The first catalogue of the library drawn up by Dr. Thomas Smith was published in 1696. It does not fully describe the contents of all the volumes, and the 170 volumes of state papers and small tracts are practically overlooked. A history of the library is added, and some notices of it are given from learned works. An unprinted class catalogue of about the same date is in MS. Harl. 694, No. 21. A more satisfactory catalogue than either of these was issued with the parliamentary report of 1732. But the one now in use was compiled by Joseph Planta, librarian of the British Museum, in 1802. The books were arranged in the original library in fourteen presses, each of which was surmounted by a bust. The busts included the twelve Roman emperors, together with Cleopatra and Faustina, and each press was named after one of these personages. This nomenclature is still retained. Humphrey Mosley drew up several papers of rules for the guidance of students, which are extant in the Lansdowne MSS. (814, No. 56; 846, Nos. 65, 70; 841, No. 28).

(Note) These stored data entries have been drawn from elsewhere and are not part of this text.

(** * Untangle: the micro-tree, the section planner and the member engine

    A shallow embedding of the parts of the Untangle database tools that
    the catalogue's specification makes claims about:

    - [TinyTree]  : [tinyTree_t] of tinytree.h — level-1 normalisation
                    ([normaliseQTF], [basicNode]), the two parsers
                    ([decodeSafe], [decodeFast]), the encoder ([encode])
                    and the evaluator ([eval]);
    - [Planner]   : [dbtool_t::sizeDatabaseSections] of dbtool.h;
    - [Interleave]: the interleave presets the planner consults;
    - [Member]    : [comparMember], [findHeadTail] and [foundTreeMember]
                    of genmember.cc.

    References are 32-bit unsigned integers in the source.  They are
    modelled as [Z] with the bit operations written out.  A call either
    returns or stops: at an [assert] that fails, at a [ctx.fatal], or
    where C leaves the behaviour open (an array cell out of range or not
    yet written).  The result types below say which. *)

From Stdlib Require Import ZArith List String Ascii Bool Lia.
Import ListNotations.
Local Open Scope Z_scope.

(** ** Flag masks of the I/O context

    context.h is not part of the sources at hand, so the bit positions of
    the [MAGICMASK_*] flags are left open: every definition below is
    parametric in them. *)
Class context_masks := {
  MAGICMASK_PARANOID : Z;   (* extra assertions *)
  MAGICMASK_QNTF     : Z;   (* rewrite QTF to QnTF ("pure") *)
  MAGICMASK_AINF     : Z    (* add-if-not-found imprints *)
}.

(** ** 32-bit references and the inverter bit *)

Module Ref.

(** Modelled from the spec: [IBIT] is declared in datadef.h; the spec
    fixes it as the high bit of a 32-bit reference. *)
Definition IBIT : Z := 0x80000000.

(** [~IBIT] on [uint32_t]. *)
Definition NOT_IBIT : Z := 0x7FFFFFFF.

(** [~x] on [uint32_t]. *)
Definition lnot32 (x : Z) : Z := Z.lxor x 0xFFFFFFFF.

Definition u32 (x : Z) : Prop := 0 <= x < 2 ^ 32.

(** [x & IBIT] as a C condition. *)
Definition inverted (x : Z) : bool := negb (Z.land x IBIT =? 0).

(** [~x & IBIT] as a C condition. *)
Definition plain (x : Z) : bool := negb (Z.land (lnot32 x) IBIT =? 0).

(** [x & ~IBIT] *)
Definition strip (x : Z) : Z := Z.land x NOT_IBIT.

Lemma low31_land_IBIT (y : Z) : 0 <= y < 2 ^ 31 -> Z.land y IBIT = 0.
Proof.
  intros Hy. apply Z.bits_inj'. intros i Hi.
  rewrite Z.land_spec, Z.bits_0.
  change IBIT with (2 ^ 31). rewrite Z.pow2_bits_eqb by lia.
  destruct (Z.eqb_spec 31 i) as [<- | _]; [ | apply andb_false_r ].
  rewrite andb_true_r.
  rewrite <- (Z.mod_small y (2 ^ 31)) by lia.
  apply Z.mod_pow2_bits_high. lia.
Qed.

Lemma lxor_IBIT (x : Z) :
  u32 x -> Z.lxor x IBIT = if x <? IBIT then x + IBIT else x - IBIT.
Proof.
  unfold u32. intros Hx. destruct (Z.ltb_spec x IBIT) as [Hlt | Hge].
  - symmetry. apply Z.add_nocarry_lxor. apply low31_land_IBIT.
    change IBIT with (2 ^ 31) in Hlt. lia.
  - assert (Hlow : Z.land (x - IBIT) IBIT = 0).
    { apply low31_land_IBIT. change IBIT with (2 ^ 31) in *.
      change (2 ^ 32) with (2 * 2 ^ 31) in Hx. lia. }
    apply Z.add_nocarry_lxor in Hlow.
    replace (x - IBIT + IBIT) with x in Hlow by lia.
    rewrite Hlow at 1. rewrite Z.lxor_assoc, Z.lxor_nilpotent, Z.lxor_0_r.
    reflexivity.
Qed.

Lemma land_NOT_IBIT (x : Z) :
  u32 x -> Z.land x NOT_IBIT = if x <? IBIT then x else x - IBIT.
Proof.
  unfold u32. intros Hx. change NOT_IBIT with (Z.ones 31).
  rewrite Z.land_ones by lia. change IBIT with (2 ^ 31).
  change (2 ^ 32) with (2 * 2 ^ 31) in Hx.
  destruct (Z.ltb_spec x (2 ^ 31)).
  - apply Z.mod_small. lia.
  - symmetry. apply Z.mod_unique with (q := 1); lia.
Qed.

Lemma testbit31 (x : Z) : u32 x -> Z.testbit x 31 = (IBIT <=? x).
Proof.
  intros Hx. pose proof (lxor_IBIT x Hx) as Hl. unfold u32 in Hx.
  assert (Hb : Z.testbit (Z.lxor x IBIT) 31 = negb (Z.testbit x 31)).
  { rewrite Z.lxor_spec. change IBIT with (2 ^ 31).
    rewrite Z.pow2_bits_true by lia. apply xorb_true_r. }
  change (2 ^ 32) with (2 * 2 ^ 31) in Hx. change IBIT with (2 ^ 31) in *.
  destruct (Z.ltb_spec x (2 ^ 31)), (Z.leb_spec (2 ^ 31) x); try lia.
  - rewrite <- (Z.mod_small x (2 ^ 31)) by lia.
    apply Z.mod_pow2_bits_high. lia.
  - rewrite Hl in Hb.
    rewrite <- (Z.mod_small (x - 2 ^ 31) (2 ^ 31)) in Hb by lia.
    rewrite Z.mod_pow2_bits_high in Hb by lia.
    destruct (Z.testbit x 31); [ reflexivity | discriminate ].
Qed.

Lemma land_IBIT (x : Z) :
  u32 x -> Z.land x IBIT = if x <? IBIT then 0 else IBIT.
Proof.
  intros Hx. pose proof (testbit31 x Hx) as Hb.
  apply Z.bits_inj'. intros i Hi. rewrite Z.land_spec.
  change IBIT with (2 ^ 31) at 1. rewrite Z.pow2_bits_eqb by lia.
  destruct (Z.eqb_spec 31 i) as [<- | Hne].
  - rewrite Hb, andb_true_r.
    destruct (Z.ltb_spec x IBIT), (Z.leb_spec IBIT x); try lia.
    + symmetry. apply Z.bits_0.
    + symmetry. change IBIT with (2 ^ 31). apply Z.pow2_bits_true. lia.
  - rewrite andb_false_r. destruct (x <? IBIT).
    + symmetry. apply Z.bits_0.
    + symmetry. change IBIT with (2 ^ 31). apply Z.pow2_bits_false; lia.
Qed.

Lemma lnot32_u32 (x : Z) : u32 x -> lnot32 x = 0xFFFFFFFF - x.
Proof.
  unfold u32, lnot32. intros Hx.
  change 0xFFFFFFFF with (Z.ones 32).
  assert (H : Z.land (Z.ones 32 - x) x = 0).
  { apply Z.bits_inj'. intros i Hi. rewrite Z.land_spec, Z.bits_0.
    destruct (Z.ltb_spec i 32).
    - replace (Z.ones 32 - x) with (Z.lnot x mod 2 ^ 32).
      + rewrite Z.mod_pow2_bits_low by lia. rewrite Z.lnot_spec by lia.
        apply andb_negb_l.
      + unfold Z.lnot. rewrite Z.ones_equiv.
        symmetry. apply Z.mod_unique with (q := -1); lia.
    - rewrite <- (Z.mod_small x (2 ^ 32)) at 2 by lia.
      rewrite Z.mod_pow2_bits_high by lia. apply andb_false_r. }
  apply Z.add_nocarry_lxor in H.
  remember (Z.ones 32 - x) as A eqn:HA.
  replace (A + x) with (Z.ones 32) in H by lia.
  rewrite H, (Z.lxor_comm A x), <- Z.lxor_assoc, Z.lxor_nilpotent.
  apply Z.lxor_0_l.
Qed.

Lemma u32_lxor_IBIT (x : Z) : u32 x -> u32 (Z.lxor x IBIT).
Proof.
  intros Hx. rewrite lxor_IBIT by assumption. unfold u32, IBIT in *.
  destruct (Z.ltb_spec x 0x80000000); lia.
Qed.

Lemma inverted_u32 (x : Z) : u32 x -> inverted x = (IBIT <=? x).
Proof.
  intros Hx. unfold inverted. rewrite land_IBIT by assumption.
  destruct (Z.ltb_spec x IBIT), (Z.leb_spec IBIT x); try lia; reflexivity.
Qed.

Lemma plain_u32 (x : Z) : u32 x -> plain x = (x <? IBIT).
Proof.
  intros Hx. unfold plain. rewrite lnot32_u32 by assumption.
  assert (Hu : u32 (0xFFFFFFFF - x)) by (unfold u32 in *; lia).
  rewrite land_IBIT by assumption. unfold u32, IBIT in *.
  destruct (Z.ltb_spec (0xFFFFFFFF - x) 0x80000000),
           (Z.ltb_spec x 0x80000000); try lia; reflexivity.
Qed.
(** One event of [runner.run_live] in [listen_to_adk]: the parts, then
    [turn_complete] and [interrupted], which are only forwarded. *)
Definition handle_event (s : option usession) (now : Z) (ev : adk_event)
    : option usession * list (Z * uout) :=
  let (s1, o1) := handle_parts s now (ev_parts ev) in
  (s1, (o1 ++ (if ev_turn_complete ev then [(now, UTurnComplete)] else [])
           ++ (if ev_interrupted ev then [(now, UInterrupted)] else []))%list).

(** What happens to the session at a point of time: an upstream event,
    or the [finally] of [websocket_endpoint], which cancels the pending
    task, closes the queue and deletes the session. *)
Inductive uinput :=
| Upstream (ev : adk_event)
| SessionEnd.

Definition handle_input (s : option usession) (now : Z) (i : uinput)
    : option usession * list (Z * uout) :=
  match i with
  | Upstream ev => handle_event s now ev
  | SessionEnd => (None, [])
  end.

(** Run the pending task if its deadline is not later than [t]. The task
    runs to its end in one step: [await websocket.send_text] is taken not
    to pause long enough for a text part to cancel the task between the
    send and the update of [last_transcript]. *)
Definition fire_due (s : option usession) (t : Z) : option usession * list (Z * uout) :=
  match s with
  | Some sd =>
      match consolidation_timer sd with
      | Some d =>
          if (d <=? t)%Z then
            let (s', o) := consolidate_and_send s in (s', map (pair d) o)
          else (s, [])
      | None => (s, [])
      end
  | None => (s, [])
  end.

Definition step (s : option usession) (ti : Z * uinput) : option usession * list (Z * uout) :=
  let (t, i) := ti in
  let (s1, o1) := fire_due s t in
  let (s2, o2) := handle_input s1 t i in
  (s2, (o1 ++ o2)%list).

Fixpoint run (s : option usession) (l : list (Z * uinput)) : option usession * list (Z * uout) :=
  match l with
  | [] => (s, [])
  | ti :: l' =>
      let (s1, o1) := step s ti in
      let (s2, o2) := run s1 l' in
      (s2, (o1 ++ o2)%list)
  end.

(** After the last input, the pending task (if any) runs at its deadline. *)
Definition quiesce (s : option usession) : option usession * list (Z * uout) :=
  match s with
  | Some sd =>
      match consolidation_timer sd with
      | Some d => fire_due s d
      | None => (s, [])
      end
  | None => (s, [])
  end.

Definition run_all (s : option usession) (l : list (Z * uinput)) : option usession * list (Z * uout) :=
  let (s1, o1) := run s l in
  let (s2, o2) := quiesce s1 in
  (s2, (o1 ++ o2)%list).

(** The session dict stored by [websocket_endpoint]. *)
Definition fresh_session (now : Z) : option usession := Some (mk_usession [] "" now None).

Definition text_event (t : string) : adk_event := mk_event [PText t] false false.
Definition audio_event (d : list Byte.byte) : adk_event := mk_event [PInline d] false false.
Definition turn_complete_event : adk_event := mk_event [] true false.

(** The script [TextDelta("Hi"), TextDelta("Hi there"), AudioDelta,
    TurnComplete], 100 ms apart. *)
Definition hi_script : list (Z * uinput) :=
  [(0, Upstream (text_event "Hi")); (100, Upstream (text_event "Hi there"));
   (200, Upstream (audio_event [Byte.x01; Byte.x02])); (300, Upstream turn_complete_event)]%Z.

Definition repeat_char (n : nat) (c : ascii) : string :=
  string_of_list_ascii (repeat c n).

End UnifiedVoiceServer.

(* ------------------------------------------------------------------ *)
(** ** Cumulative streaming of TextDelta fragments *)

Module Streaming.
Import UnifiedVoiceServer.

(** Each fragment extends the previous one strictly and arrives strictly
    after it and less than 1.5 s after it. *)
Fixpoint cumulative_timely (l : list (Z * string)) : Prop :=
  match l with
  | (t1, f1) :: (((t2, f2) :: _) as rest) =>
      (t1 < t2 < t1 + consolidation_delay)%Z /\ String.prefix f1 f2 = true /\
      f1 <> f2 /\ cumulative_timely rest
  | _ => True
  end.

(** A fragment [listen_to_adk] hands to the consolidator unchanged: it has
    no surrounding white space and at least two characters. *)
Definition delivered (f : string) : Prop :=
  py_strip f = f /\ (2 <= String.length f)%nat.

Definition text_inputs (l : list (Z * string)) : list (Z * uinput) :=
  map (fun p => (fst p, Upstream (text_event (snd p)))) l.

End Streaming.

(* ------------------------------------------------------------------ *)
(** ** [WebSocketADKBridge] and [VoiceChatSession] of
    [websocket_adk_bridge.py] *)

Module BridgeServer.
Import ADKLiveHandler WebSocketServer ADKBridge.

(** A [VoiceChatSession]: its ids, [is_active], and the audio blobs its
    [live_request_queue] was sent by [process_audio]. The runner, the ADK
    session and the response task are opaque and omitted. *)
Record voice_session := mk_voice_session {
  vs_session_id : string;
  vs_user_id : json;
  vs_is_active : bool;
  vs_queue : list (list Byte.byte)
}.

(** The bridge as one connection sees it: [active_sessions],
    [websocket_to_session[websocket]] ([None] when absent), and the number
    of [_initialize_session] calls so far, which indexes the generated ids. *)
Record bridge := mk_bridge {
  b_sessions : list (string * voice_session);
  b_ws_session : option string;
  b_counter : nat
}.

Definition empty_bridge : bridge := mk_bridge [] None 0.

Definition msg (ty : string) (fields : list (string * json)) : bridge_out :=
  BridgeMessage (JObj (("type", JStr ty) :: fields)).

Section Bridge.
(** The [n]-th [f"user_{uuid.uuid4().hex[:8]}"] and the [n]-th
    [f"auto_voice_voice_{user_id}_{timestamp}_{uuid.uuid4().hex[:8]}"]. *)
Variable gen_user_id : nat -> string.
Variable gen_session_id : json -> nat -> string.
(** [base64.b64decode] on a JSON value: the bytes, or the text of the
    exception it raises (also for a value that is not a string). *)
Variable b64decode : json -> list Byte.byte + string.

(** [VoiceChatSession.start_streaming]: [is_active = True] and the two
    messages [send_to_client] writes (the socket is open). *)
Definition start_streaming_msgs (sid : string) (user : json) : list bridge_out :=
  [msg "connection_established"
     [("session_id", JStr sid);
      ("audio_config", JObj [("input_sample_rate", JNum 16000);
                             ("output_sample_rate", JNum 24000);
                             ("format", JStr "audio/pcm")])];
   msg "auto_session_started" [("session_id", JStr sid); ("user_id", user)]].

(** [_initialize_session(websocket, data)]: the default [user_id] is
    computed whether or not [data] has one; [initialize()] succeeds. *)
Definition init_user_id (data : list (string * json)) (n : nat) : json :=
  match PyDict.get "user_id" data with
  | Some v => v | None => JStr ("user_" ++ gen_user_id n) end.

Definition _initialize_session (st : bridge) (data : list (string * json))
    : bridge * list bridge_out :=
  let n := b_counter st in
  let user_id := init_user_id data n in
  let sid := gen_session_id user_id n in
  let vs := mk_voice_session sid user_id true [] in
  (mk_bridge (PyDict.set sid vs (b_sessions st)) (Some sid) (S n),
   start_streaming_msgs sid user_id).

(** [VoiceChatSession.process_audio]: nothing once [is_active] is
    [False]. *)
Definition process_audio (vs : voice_session) (audio : list Byte.byte) : voice_session :=
  if vs_is_active vs then
    mk_voice_session (vs_session_id vs) (vs_user_id vs) (vs_is_active vs) (vs_queue vs ++ [audio])
  else vs.

(** The part shared by [_handle_audio_data] and [_handle_audio_message]
    once the session is known: [data.get(key)], decoded and forwarded when
    truthy. *)
Definition forward_audio (st : bridge) (key : string) (data : list (string * json))
    : bridge * list bridge_out :=
  match b_ws_session st with
  | None => (st, [BridgeError "No active session"])
  | Some sid =>
      match (if truthy sid then PyDict.get sid (b_sessions st) else None) with
      | None => (st, [BridgeError "No active session"])
      | Some vs =>
          match PyDict.get key data with
          | Some a =>
              if json_truthy a then
                match b64decode a with
                | inl audio =>
                    (mk_bridge (PyDict.set sid (process_audio vs audio) (b_sessions st))
                               (b_ws_session st) (b_counter st), [])
                | inr e => (st, [BridgeError ("Audio processing failed: " ++ e)])
                end
              else (st, [])
          | None => (st, [])
          end
      end
  end.

(** [_handle_audio_data]: a connection without a session first gets one
    from [_initialize_session(websocket, {})]. *)
Definition _handle_audio_data (st : bridge) (data : list (string * json))
    : bridge * list bridge_out :=
  let (st1, o1) := match b_ws_session st with
                   | None => _initialize_session st []
                   | Some _ => (st, [])
                   end in
  let (st2, o2) := forward_audio st1 "data" data in
  (st2, (o1 ++ o2)%list).

(** [_handle_audio_message] *)
Definition _handle_audio_message (st : bridge) (data : list (string * json))
    : bridge * list bridge_out :=
  forward_audio st "audio_data" data.
(** [_start_ffmpeg_process] takes [P] to [Q] when storing the spawned
    producer does. *)
Lemma start_ffmpeg_process_turns (P Q : assertion) (spawned : outcome nat)
    (slept : outcome (option Z)) (errors : outcome (option string))
    (stream_url : string) :
  stable Q →
  (∀ e s evs, is_producer_spawn e = false → P s evs → P s (evs ++ [e])) →
  (∀ cmd q s evs, P s evs →
     Q (set_ffmpeg_process (Some {| pid := q; returncode := None |}) s)
       (evs ++ [EvSpawn ("ffmpeg" :: cmd) q])) →
  implies P Q →
  turns P Q (_start_ffmpeg_process spawned slept errors stream_url).
Proof.
  intros HQ Hev Hstore HPQ. unfold _start_ffmpeg_process.
  apply (turns_bind P P Q); [|intros _|done].
  { apply turns_emit. intros s evs. by apply Hev. }
  match goal with
  | |- turns _ _ (bind _ (λ process, bind _ ?rest)) =>
      assert (turns Q Q (rest tt)) as Hrest
  end.
  { unfold asyncio_sleep, decode.
    repeat first [ apply (process_exited_keeps _ _ HQ) | turns_step HQ ]. }
  intros w evs H. destruct spawned as [q|e].
  - specialize (Hrest
      {| self := set_ffmpeg_process (Some {| pid := q; returncode := None |})
                   (self w);
         ticks := ticks w |} _
      (Hstore ["-i"; stream_url; "-f"; "s16le"; "-ar"; "16000"; "-ac"; "1";
               "-"] q _ _ H)).
    cbn beta in Hrest. rewrite <- (assoc_L (++)) in Hrest.
    match type of Hrest with
    | Q (self (final ?r)) _ => set (rest_run := r) in *
    end.
    match goal with
    | |- Q (self (final ?r)) _ =>
        assert (r = after
                      [EvSpawn ["ffmpeg"; "-i"; stream_url; "-f"; "s16le";
                                "-ar"; "16000"; "-ac"; "1"; "-"] q]
                      rest_run) as ->
    end.
    { subst rest_run.
      unfold create_subprocess_exec, bind at 1 2 3, emit, ret, modify_self.
      cbn [after result final events self ticks app].
      by destruct (bind (asyncio_sleep slept) _ _). }
    by destruct rest_run.
  - cbn. rewrite app_nil_r. by apply HPQ.
Qed.

Lemma same_setup_stable (s0 : BettingSystem) : stable (same_setup s0).
Proof. by split. Qed.

Lemma no_producer_stable : stable no_producer.
Proof.
  split; [|done..]. intros e s evs He H.
  apply Forall_app. split; [done|]. by constructor.
Qed.

Lemma spawn_elem_app (cmd : list string) (q : nat) (evs : list event)
    (e : event) :
  is_producer_spawn e = false →
  EvSpawn ("ffmpeg" :: cmd) q ∈ evs ++ [e] → EvSpawn ("ffmpeg" :: cmd) q ∈ evs.
Proof.
  intros He [Hin|Hin%list_elem_of_singleton]%elem_of_app; [done|].
  by subst e.
Qed.

Lemma producer_owned_stable : stable producer_owned.
Proof.
  split.
  - intros e s evs He H cmd q Hin%(spawn_elem_app _ _ _ _ He).
    destruct (H cmd q Hin) as [Ht|Hp]; [left|by right].
    apply elem_of_app. by left.
  - done.
  - intros rc s evs H cmd q Hin.
    destruct (H cmd q Hin) as [Ht|(p & Hp & Hq)]; [by left|right].
    exists {| pid := pid p; returncode := Some rc |}.
    unfold record_exit. cbn. by rewrite Hp.
Qed.

Lemma producer_settled_stable : stable producer_settled.
Proof.
  split.
  - intros e s evs He H cmd q Hin%(spawn_elem_app _ _ _ _ He).
    destruct (H cmd q Hin) as [Ht|Hp]; [left|by right].
    apply elem_of_app. by left.
  - done.
  - intros rc s evs H cmd q Hin.
    destruct (H cmd q Hin) as [Ht|(rc' & Hp)]; [by left|right].
    exists rc. unfold record_exit. cbn. by rewrite Hp.
Qed.

Lemma no_producer_owned : implies no_producer producer_owned.
Proof.
  intros s evs H cmd q Hin. unfold no_producer in H.
  rewrite Forall_forall in H. by apply H in Hin.
Qed.

Lemma no_producer_settled : implies no_producer producer_settled.
Proof.
  intros s evs H cmd q Hin. unfold no_producer in H.
  rewrite Forall_forall in H. by apply H in Hin.
Qed.

(** [stop] settles the producer that [self] refers to. *)
Lemma stop_settles : turns producer_owned producer_settled stop.
Proof.
  intros w evs H cmd q Hin. rewrite stop_run in *.
  cbn [self final events] in *.
  assert (EvSpawn ("ffmpeg" :: cmd) q ∈ evs) as Hin'.
  { apply elem_of_app in Hin as [?|Hin]; [done|].
    unfold stop_events in Hin. destruct (live_producer (self w)).
    - apply elem_of_cons in Hin as [?|Hin]; [done|].
      by apply list_elem_of_singleton in Hin.
    - by apply elem_of_nil in Hin. }
  destruct (H cmd q Hin') as [Ht|(p & Hp & Hq)].
  - left. apply elem_of_app. by left.
  - destruct p as [q' [rc|]]; cbn in Hq; subst q'.
    + right. by exists rc.
    + left. apply elem_of_app. right.
      unfold stop_events, live_producer. rewrite Hp. cbn.
      apply elem_of_cons. by left.
Qed.

Lemma start_handler_keeps (P : assertion) (e : exn) (h : M unit) :
  stable P → start_handler e = Some h → turns P P h.
Proof.
  intros HP. unfold start_handler.
  destruct (is_Exception e); [|done]. intros [= <-].
  turns_atoms. repeat turns_step HP.
Qed.

Lemma start_body_turns (P Q : assertion) (env : Environment)
    (youtube_url : string) :
  stable P → stable Q →
  (∀ cmd q s evs, P s evs →
     Q (set_ffmpeg_process (Some {| pid := q; returncode := None |}) s)
       (evs ++ [EvSpawn ("ffmpeg" :: cmd) q])) →
  implies P Q →
  turns P Q (start_body env youtube_url).
Proof.
  intros HP HQ Hstore HPQ. unfold start_body.
  apply (turns_bind P P Q); [by apply get_stream_url_keeps| |done].
  intros u. apply (turns_bind P P Q); [by repeat turns_step HP| |done].
  intros _. apply (turns_bind P Q Q); [| |by intros ??].
  - apply start_ffmpeg_process_turns; [done| |done..].
    intros e s evs. apply (stable_event _ HP).
  - intros _. apply awaiting_keeps; [done|].
    by apply google_stt_stream_keeps.
Qed.

(** [start] takes [P] to [R] when its body takes [P] to [Q] by storing the
    producer and its [stop] takes [Q] to [R]. *)
Lemma start_turns (P Q R : assertion) (env : Environment)
    (youtube_url : string) :
  stable P → stable Q → stable R →
  (∀ cmd q s evs, P s evs →
     Q (set_ffmpeg_process (Some {| pid := q; returncode := None |}) s)
       (evs ++ [EvSpawn ("ffmpeg" :: cmd) q])) →
  implies P Q → implies P R → turns Q R stop →
  turns P R (start env youtube_url).
Proof.
  intros HP HQ HR Hstore HPQ HPR Hstop. rewrite start_blocks.
  unfold websockets_serve.
  repeat (apply (turns_bind P P R); [by repeat turns_step HP| |done];
          intros ?).
  apply (turns_try_finally P Q R).
  - apply (turns_try_except P Q Q); [|by eauto using start_handler_keeps
                                     |by intros ??].
    by apply start_body_turns.
  - unfold start_cleanup, server_wait_closed.
    apply (turns_bind Q R R); [done| |by intros ??].
    intros _. turns_atoms.
    repeat first [ apply (awaiting_keeps R HR) | turns_step HR ].
Qed.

[Cotton's life has never been fully written. Dr. Thomas Smith prefixed a memoir to his catalogue of 1696, and he received some assistance from Sir Robert's grandson, but although interesting, it is not complete. The notices in the Biog. Brit. (Kippis) and in Hearne's Curious Discourses are not more satisfactory. The contemporary authorities are Sir Symond D'Ewes's Autobiography (ed. Halliwell, 1845, 2 vols.); the Calendars of State Papers, 1591–1631; the Parliamentary Journals; Nichols's Progresses of James I; the letters addressed to Cotton on antiquarian topics, many of which are printed in Letters of Eminent Lit. Men (Camd. Soc.), and the official lists of members of parliament. Valuable notices appear in Gardiner's Hist.; in Forster's Life of Sir John Eliot; in Spedding's Bacon; and in Nichols's Leicestershire, ii. 835–8. Mr. Sims gives a general account of the library in his Handbook of Brit. Mus.; the catalogues mentioned and the Calendars of Treasury Papers, 1702–19, supply details. Nichols's Anecdotes and Illustrations give some facts. Collins's Baronetage, i. 128–41, Luttrell's Relation, Aubrey's Letters, and Dugdale's Autobiography, are useful for the lives of Sir Robert's descendants.]

S. L. L.

COTTON, ROGER (fl. 1596), poet, was the fifth son of Ralph Cotton, esq., of Alkington, in the parish of Whitchurch, Shropshire, by Jane, daughter and heiress of John Smith, alias Tarbock, of Newcastle-under-Lyme, Staffordshire. He had five brothers, most of whom were patrons of literature; and Allen, the youngest, became lord mayor of London and received the honour of knighthood. Roger was born at Whitchurch and probably educated in the newly founded free school there. He settled in London and carried on the business of a draper in Canning Street, having been admitted a member of the Drapers' Company. His mind became deeply imbued with the religious sentiment in consequence of his friendship with the celebrated Hugh Broughton [q. v.] He proved to be ‘a true scholar of such a master, and so constantly plied the Scriptures, according to the admonitions he had received from him, that he read over the Bible twelve times in one year’ (Lightfoot, Life of Broughton). The Cotton family esteemed Broughton so highly that when he was abroad they sent him frequently large tokens of their love—occasionally 100l. at a time. The date of Roger Cotton's death is not recorded, but by his will he bequeathed 50s. to be annually paid by the Drapers' Company for the use of the poor of Whitchurch. He married Katherine [Jenkes] of Drayton, Shropshire, and left two sons, Samuel and Alexander.